(* ===== verification/Pool.v ===== *)
(** * Pool: the poller, its slots and its goroutines

    [Start] runs one poller and a goroutine per job, bounded by the slots of a
    channel, until the context is cancelled.  A state of the pool is what these
    goroutines share; a step is what one of them does until it may be
    interrupted.  A [select] with several ready cases may take any of them, so
    the poller may go on for a while after the cancellation. *)
From S2P Require Import Prelude Float Keys Redis Lua Keyspace Job Scripts Queue Client Winter Json Workflow Cron RateLimit Recovery Handler Server Lifecycle System SettleSpecs.

Open Scope string_scope.
Open Scope Z_scope.
Open Scope list_scope.

(** Where the poller is: before a round; in a round with queues left to ask;
    with a slot taken, asking a queue; asleep; returned. *)
Inductive phase : Type :=
  | Top
  | Round (rest : list string) (fetched : bool)
  | Asking (queue : string) (rest : list string) (fetched : bool)
  | Idle
  | Returned.

Section Pool.
Context {S : Type} `{Redis S} `{SortFunc}.
Context (sv : Server (S := S)) (world : S → S → Prop).

Record pool : Type := Pool {
  server : S;
  poller : phase;
  taken : nat;                 (* what is in the channel *)
  running : list JobRecord;    (* the goroutines *)
  cancelled : bool
}.

Definition queue_names : list string :=
  if StrictPriority (cfg sv) then buildStrictQueues (cfgQueues (cfg sv))
  else buildWeightedQueues (cfgQueues (cfg sv)).

(** A strict round ends with the first job. *)
Definition after_job (rest : list string) : list string := if StrictPriority (cfg sv) then [] else rest.

Definition start (s : S) : pool := Pool s Top 0 [] false.

(** [pollWeighted] and [pollStrict], from one blocking point to the next. *)
Inductive poll_step : pool → pool → Prop :=
  | top_returns s n jobs : poll_step (Pool s Top n jobs true) (Pool s Returned n jobs true)
  | top_goes s n jobs : poll_step (Pool s Top n jobs false) (Pool s (Round queue_names false) n jobs false)
  | round_returns s q rest f n jobs :
      poll_step (Pool s (Round (q :: rest) f) n jobs true) (Pool s Returned n jobs true)
  | round_takes s q rest f n jobs c : Z.of_nat n < Concurrency (cfg sv) →
      poll_step (Pool s (Round (q :: rest) f) n jobs c) (Pool s (Asking q rest f) (Datatypes.S n) jobs c)
  | asking_job s s' now q rest f n jobs c rec : wf_clock now →
      Dequeue now q (workerID sv) s = (s', Ok (Some rec)) →
      poll_step (Pool s (Asking q rest f) n jobs c) (Pool s' (Round (after_job rest) true) n (jobs ++ [rec]) c)
  | asking_none s s' now q rest f n jobs c r : wf_clock now →
      Dequeue now q (workerID sv) s = (s', r) → (∀ rec, r ≠ Ok (Some rec)) →
      poll_step (Pool s (Asking q rest f) (Datatypes.S n) jobs c) (Pool s' (Round rest f) n jobs c)
  | round_again s n jobs c : poll_step (Pool s (Round [] true) n jobs c) (Pool s Top n jobs c)
  | round_sleeps s n jobs c : poll_step (Pool s (Round [] false) n jobs c) (Pool s Idle n jobs c)
  | idle_returns s n jobs : poll_step (Pool s Idle n jobs true) (Pool s Returned n jobs true)
  | idle_wakes s n jobs c : poll_step (Pool s Idle n jobs c) (Pool s Top n jobs c).

(** A goroutine returns from [processJob] and gives its slot back. *)
Inductive job_step : pool → pool → Prop :=
  | job_ends s p n before rec rest c :
      job_step (Pool s p (Datatypes.S n) (before ++ rec :: rest) c) (Pool s p n (before ++ rest) c).

(** A step of the pool itself. *)
Definition own_step (p p' : pool) : Prop := poll_step p p' ∨ job_step p p'.

(** What the jobs at work and other processes do to the server, and the signal. *)
Inductive outer_step : pool → pool → Prop :=
  | others s s' p n jobs c : world s s' → outer_step (Pool s p n jobs c) (Pool s' p n jobs c)
  | signal s p n jobs c : outer_step (Pool s p n jobs c) (Pool s p n jobs true).

Definition pool_step (p p' : pool) : Prop := own_step p p' ∨ outer_step p p'.

(** *** The slots *)

Definition holding (p : phase) : nat := match p with Asking _ _ _ => 1 | _ => 0 end.

(** Every slot is in use. *)
Record slots (p : pool) : Prop := {
  slots_taken : taken p = (length (running p) + holding (poller p))%nat;
  slots_bound : Z.of_nat (taken p) ≤ Z.max 0 (Concurrency (cfg sv))
}.

Lemma slots_start s : slots (start s).
Proof. split; cbn; lia. Qed.

Lemma slots_step p p' : slots p → pool_step p p' → slots p'.
Proof.
  intros [Ht Hb] [[Hp|Hp]|Hp]; destruct Hp; cbn [server poller taken running holding] in *; split; cbn;
    rewrite ?length_app in *; cbn in *; lia.
Qed.

Lemma slots_steps p p' : rtc pool_step p p' → slots p → slots p'.
Proof. induction 1; eauto using slots_step. Qed.

(** C19: a server never works on more jobs than it is configured to.  In every state
    of the pool, whatever the goroutines and other processes do, every slot is
    used by a running job or by the poller while it asks, and no more slots are
    in use than the concurrency allows; a server of [newServer] has at least
    one. *)
Theorem concurrency_bounded s p : rtc pool_step (start s) p →
  taken p = (length (running p) + holding (poller p))%nat ∧
  Z.of_nat (length (running p)) ≤ Z.max 0 (Concurrency (cfg sv)).
Proof.
  intros Hp. destruct (slots_steps _ _ Hp (slots_start s)) as [Ht Hb]. split; [done|lia].
Qed.

(** *** The shutdown *)

(** How many steps the poller may still take, and the goroutines with it. *)
Definition weight (p : phase) : nat :=
  match p with
  | Returned => 0
  | Top => 1
  | Idle => 2
  | Round rest _ => 3 + 2 * length rest
  | Asking _ rest _ => 4 + 2 * length rest
  end.

Definition left_over (p : pool) : nat := (2 * weight (poller p) + length (running p))%nat.

Lemma own_step_stopped p p' : cancelled p = true → own_step p p' →
  cancelled p' = true ∧ (left_over p' < left_over p)%nat.
Proof.
  intros Hc [Hp|Hp]; destruct Hp; cbn in Hc; subst; try done; (split; [done|]);
    unfold left_over; cbn [poller running weight length]; rewrite ?length_app; cbn [length]; try lia.
  unfold after_job. destruct (StrictPriority _); cbn; lia.
Qed.

Lemma outer_step_stopped p p' : cancelled p = true → outer_step p p' →
  cancelled p' = true ∧ left_over p' = left_over p.
Proof. intros Hc Hs. by destruct Hs; cbn in *; subst. Qed.

(** A run of the pool with [n] steps of its own. *)
Inductive run : nat → pool → pool → Prop :=
  | run_nil p : run 0 p p
  | run_own n p p1 p' : own_step p p1 → run n p1 p' → run (Datatypes.S n) p p'
  | run_outer n p p1 p' : outer_step p p1 → run n p1 p' → run n p p'.

(** Nothing is left that could go on by itself. *)
Definition stuck (p : pool) : Prop := ∀ p', ¬ own_step p p'.

Lemma stopped_progress p : slots p → cancelled p = true → stuck p → poller p = Returned ∧ running p = [].
Proof.
  intros [Ht Hb] Hc Hstuck. destruct p as [s ph n jobs c]. cbn in *. subst c.
  assert (Hrun : jobs = []).
  { destruct jobs as [|rec jobs]; [done|]. exfalso. destruct n as [|n]; [cbn in Ht; lia|].
    apply (Hstuck (Pool s ph n ([] ++ jobs) true)). right. apply (job_ends s ph n [] rec jobs true). }
  split; [|done]. subst jobs. cbn in Ht. destruct ph as [|[|q rest] f|q rest f| |]; [..|done]; exfalso.
  - eapply Hstuck. left. apply top_returns.
  - destruct f; eapply Hstuck; left; constructor.
  - eapply Hstuck. left. apply round_returns.
  - cbn in Ht. subst n. destruct (Dequeue 0 q (workerID sv) s) as [s' r] eqn:E.
    assert (Hr : (∃ rec, r = Ok (Some rec)) ∨ ∀ rec, r ≠ Ok (Some rec)).
    { destruct r as [[rec|]|e]; [left; eauto|by right..]. }
    assert (H0c : wf_clock 0) by decide_now.
    destruct Hr as [[rec ->]|Hr]; eapply Hstuck; left; [by eapply asking_job|by eapply asking_none].
  - eapply Hstuck. left. apply idle_returns.
Qed.

(** A pool whose poller has not returned can go on. *)
Lemma pool_progress p : slots p → 0 < Concurrency (cfg sv) → poller p ≠ Returned → ∃ p', own_step p p'.
Proof.
  destruct p as [s ph n jobs c]. cbn [poller]. intros [Ht Hb] Hc Hr. cbn [taken running poller holding] in *.
  destruct ph as [|[|q rest] f|q rest f| |]; [..|done].
  - destruct c; eexists; left; [apply top_returns|apply top_goes].
  - destruct f; eexists; left; constructor.
  - destruct (decide (Z.of_nat n < Concurrency (cfg sv))) as [Hn|Hn]; [eexists; left; by apply round_takes|].
    destruct jobs as [|rec jobs]; [cbn in Ht; lia|]. destruct n as [|n]; [done|].
    eexists. right. apply (job_ends s _ n [] rec jobs).
  - destruct n as [|n]; [cbn in Ht; lia|].
    destruct (Dequeue 0 q (workerID sv) s) as [s' r] eqn:E. assert (H0c : wf_clock 0) by decide_now.
    destruct r as [[rec|]|e]; eexists; left; [by eapply asking_job|by eapply asking_none..].
  - eexists. left. apply idle_wakes.
Qed.

(** A server that is told to stop stops.  From the cancellation on the poller
    and the goroutines take at most a number of steps that the current round
    and the running jobs bound, whatever the server, the network and the other
    processes do meanwhile; and when they can take no more, the poller has
    returned and every job it started is finished. *)
Theorem shutdown_drains s p n p' : rtc pool_step (start s) p → cancelled p = true → run n p p' →
  (n ≤ 2 * weight (poller p) + length (running p))%nat ∧
  (stuck p' → poller p' = Returned ∧ running p' = []).
Proof.
  intros Hp Hc Hrun. apply slots_steps in Hp; [|apply slots_start].
  change (2 * weight (poller p) + length (running p))%nat with (left_over p).
  induction Hrun as [p|n p p1 p' Hstep _ IH|n p p1 p' Hstep _ IH].
  - split; [lia|]. by apply stopped_progress.
  - destruct (own_step_stopped p p1 Hc Hstep) as [Hc1 Hlt].
    destruct IH as [Hn Hend]; [by eapply slots_step; [|left]|done|]. split; [lia|done].
  - destruct (outer_step_stopped p p1 Hc Hstep) as [Hc1 Heq].
    destruct IH as [Hn Hend]; [by eapply slots_step; [|right]|done|]. split; [lia|done].
Qed.

(** *** A round that nothing interrupts *)

Lemma ask s q rest f n jobs c now : wf_clock now → Z.of_nat n < Concurrency (cfg sv) →
  rtc poll_step (Pool s (Round (q :: rest) f) n jobs c)
    (match Dequeue now q (workerID sv) s with
     | (s', Ok (Some rec)) => Pool s' (Round (after_job rest) true) (Datatypes.S n) (jobs ++ [rec]) c
     | (s', _) => Pool s' (Round rest f) n jobs c
     end).
Proof.
  intros Hnow Hn. eapply rtc_l; [by apply round_takes|]. apply rtc_once.
  destruct (Dequeue now q (workerID sv) s) as [s' [[rec|]|e]] eqn:E;
    [by eapply asking_job|by eapply asking_none..].
Qed.

Lemma weighted_round_steps clk rest : (∀ n, wf_clock (clk n)) → StrictPriority (cfg sv) = false → ∀ i s f n jobs c,
  Z.of_nat (n + length rest) ≤ Concurrency (cfg sv) →
  ∃ s' recs, weighted_round clk i (workerID sv) rest s = (s', Ok recs) ∧
    rtc poll_step (Pool s (Round rest f) n jobs c)
      (Pool s' (Round [] (f || bool_decide (recs ≠ []))) (n + length recs) (jobs ++ recs) c).
Proof.
  intros Hclk Hsp. induction rest as [|q rest IH]; intros i s f n jobs c Hn; cbn [weighted_round].
  { exists s, []. split; [done|]. rewrite orb_false_r, app_nil_r, Nat.add_0_r. constructor. }
  cbn [length] in Hn. pose proof (ask s q rest f n jobs c (clk i) (Hclk i) ltac:(lia)) as Hask.
  unfold mbind, M_bind, try, after_job in *. rewrite Hsp in Hask.
  destruct (Dequeue (clk i) q (workerID sv) s) as [s1 [[rec|]|e]]; cbn [fst snd].
  - destruct (IH (Datatypes.S i) s1 true (Datatypes.S n) (jobs ++ [rec]) c) as (s' & recs & E & Hr); [lia|].
    rewrite E. exists s', (rec :: recs). split; [done|]. etransitivity; [exact Hask|].
    rewrite bool_decide_eq_true_2, orb_true_r by done. cbn [length]. rewrite Nat.add_succ_r.
    by rewrite <- app_assoc in Hr.
  - destruct (IH (Datatypes.S i) s1 f n jobs c) as (s' & recs & E & Hr); [lia|].
    rewrite E. exists s', recs. split; [done|]. by etransitivity.
  - destruct (IH (Datatypes.S i) s1 f n jobs c) as (s' & recs & E & Hr); [lia|].
    rewrite E. exists s', recs. split; [done|]. by etransitivity.
Qed.

Lemma strict_round_steps clk rest : (∀ n, wf_clock (clk n)) → StrictPriority (cfg sv) = true → ∀ i s f n jobs c,
  Z.of_nat n < Concurrency (cfg sv) →
  ∃ s' r, strict_round clk i (workerID sv) rest s = (s', Ok r) ∧
    rtc poll_step (Pool s (Round rest f) n jobs c)
      match r with
      | Some rec => Pool s' (Round [] true) (Datatypes.S n) (jobs ++ [rec]) c
      | None => Pool s' (Round [] f) n jobs c
      end.
Proof.
  intros Hclk Hsp. induction rest as [|q rest IH]; intros i s f n jobs c Hn; cbn [strict_round].
  { exists s, None. split; [done|constructor]. }
  pose proof (ask s q rest f n jobs c (clk i) (Hclk i) Hn) as Hask.
  unfold mbind, M_bind, try, after_job in *. rewrite Hsp in Hask.
  destruct (Dequeue (clk i) q (workerID sv) s) as [s1 [[rec|]|e]]; cbn [fst snd].
  - exists s1, (Some rec). by split.
  - destruct (IH (Datatypes.S i) s1 f n jobs c Hn) as (s' & r & E & Hr).
    rewrite E. exists s', r. split; [done|]. by etransitivity.
  - destruct (IH (Datatypes.S i) s1 f n jobs c Hn) as (s' & r & E & Hr).
    rewrite E. exists s', r. split; [done|]. by etransitivity.
Qed.

(** The pollers poll as the rounds say.  While slots are free and nothing
    interrupts it, the poller of a weighted server does in one round to the
    server what [weighted_round] does and starts exactly the jobs it returns; a
    strict one does what [strict_round] does and starts at most one. *)
Theorem round_is_round clk i s f n jobs c : (∀ n, wf_clock (clk n)) →
  (StrictPriority (cfg sv) = false → Z.of_nat (n + length queue_names) ≤ Concurrency (cfg sv) →
   ∃ s' recs, weighted_round clk i (workerID sv) (buildWeightedQueues (cfgQueues (cfg sv))) s = (s', Ok recs) ∧
     rtc poll_step (Pool s (Round queue_names f) n jobs c)
       (Pool s' (Round [] (f || bool_decide (recs ≠ []))) (n + length recs) (jobs ++ recs) c)) ∧
  (StrictPriority (cfg sv) = true → Z.of_nat n < Concurrency (cfg sv) →
   ∃ s' r, strict_round clk i (workerID sv) (buildStrictQueues (cfgQueues (cfg sv))) s = (s', Ok r) ∧
     rtc poll_step (Pool s (Round queue_names f) n jobs c)
       match r with
       | Some rec => Pool s' (Round [] true) (Datatypes.S n) (jobs ++ [rec]) c
       | None => Pool s' (Round [] f) n jobs c
       end).
Proof.
  intros Hclk. unfold queue_names. split; intros Hsp Hn; rewrite Hsp in *.
  - by apply weighted_round_steps.
  - by apply strict_round_steps.
Qed.
End Pool.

···

**Instructions to follow:**
If a line in the entries holds the string "world", copy it.

**Output of the exercise:**
Context (sv : Server (S := S)) (world : S → S → Prop).
  | others s s' p n jobs c : world s s' → outer_step (Pool s p n jobs c) (Pool s' p n jobs c)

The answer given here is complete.